Lemma loaded_library_exports_witness :
  exists c l' w1 wt,
    @load_dylib dev_config (x86_64 0) (@Libc.MmapImpl (demo_kernel bound_elf)) demo_alloc ElfFile bound_object
      Loader_new (mk_file (bytes_of "bound") 3) (Some false) bound_world = (Ok (mk_dylib c, l'), w1) /\
    library_in (mem wt) (loaded demo_symtab demo_syms c) /\
    @get dev_config demo_native (mk_relocated_dylib (c_core c)) (bytes_of "alpha") wt = (Ok (Some (65536 + 4660)), wt).
Proof.
  destruct (@loaded_library_exports dev_config (x86_64 0) _ demo_native (@Libc.MmapImpl (demo_kernel bound_elf))
    (demo_file bound_elf) _ 65536 (2 ^ 47) _ demo_alloc ElfFile bound_object (mk_file (bytes_of "bound") 3) bound_elf
    bound_serves ltac:(intros fd j b _ Hx; unfold demo_file; by rewrite Nat2Z.id, Hx) bound_libs linked_pre linked_own
    bound_dynrel bound_pltrel bound_relative bound_relative (Some 300) demo_symtab demo_syms Loader_new (Some false) bound_scope demo_pre_find
    (fun a n => [EvMprotect a n PROT_READ true]) bound_world one_segment_ehdr bound_phdrs
    (mk_param None 4096 3 MAP_PRIVATE (mk_range 3200 0)) 0)
    as (c & l' & w1 & wt & w' & unknown & Hload & _ & _ & _ & Hget).
  - reflexivity.
  - intros w. by eexists.
  - exact bound_headers.
  - by apply one_segment_image_wf; [|exact bound_length].
  - vm_compute. reflexivity.
  - discriminate.
  - discriminate.
  - apply bound_headers_with. exact bound_exporting.
  - apply Exists_cons_tl, Exists_cons_tl. by apply Exists_cons_hd.
  - by apply one_segment_table.
  - exact bound_entries.
  - discriminate.
  - intros a n v. reflexivity.
  - reflexivity.
  - constructor; [apply demo_library_in|constructor].
  - exact bound_avoids.
  - done.
  - exact bound_pre_range.
  - intros f v args. by eexists.
  - exists c, l', w1, wt. split; [exact Hload|]. destruct (Hget wt) as [Hin Hnames]; [intros a _; by rewrite Z.add_0_l|].
    split; [exact Hin|].
    assert (Hb : core_base (c_core c) = 65536) by (pose proof bound_base as Hb; by rewrite Hload in Hb).
    rewrite (Hnames (bytes_of "alpha")); rewrite bound_alpha, ?Hb; [reflexivity|].
    intros s [= <-]. split; [discriminate|split; [discriminate|reflexivity]].
Defined.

+++

## [EXERCISE INSTRUCTIONS]
Find the word "reflexivity" in the records. Copy every line it appears in.

## [SOLUTION TO THIS TASK]
  - reflexivity.
  - vm_compute. reflexivity.
  - intros a n v. reflexivity.
  - reflexivity.
    rewrite (Hnames (bytes_of "alpha")); rewrite bound_alpha, ?Hb; [reflexivity|].
    intros s [= <-]. split; [discriminate|split; [discriminate|reflexivity]].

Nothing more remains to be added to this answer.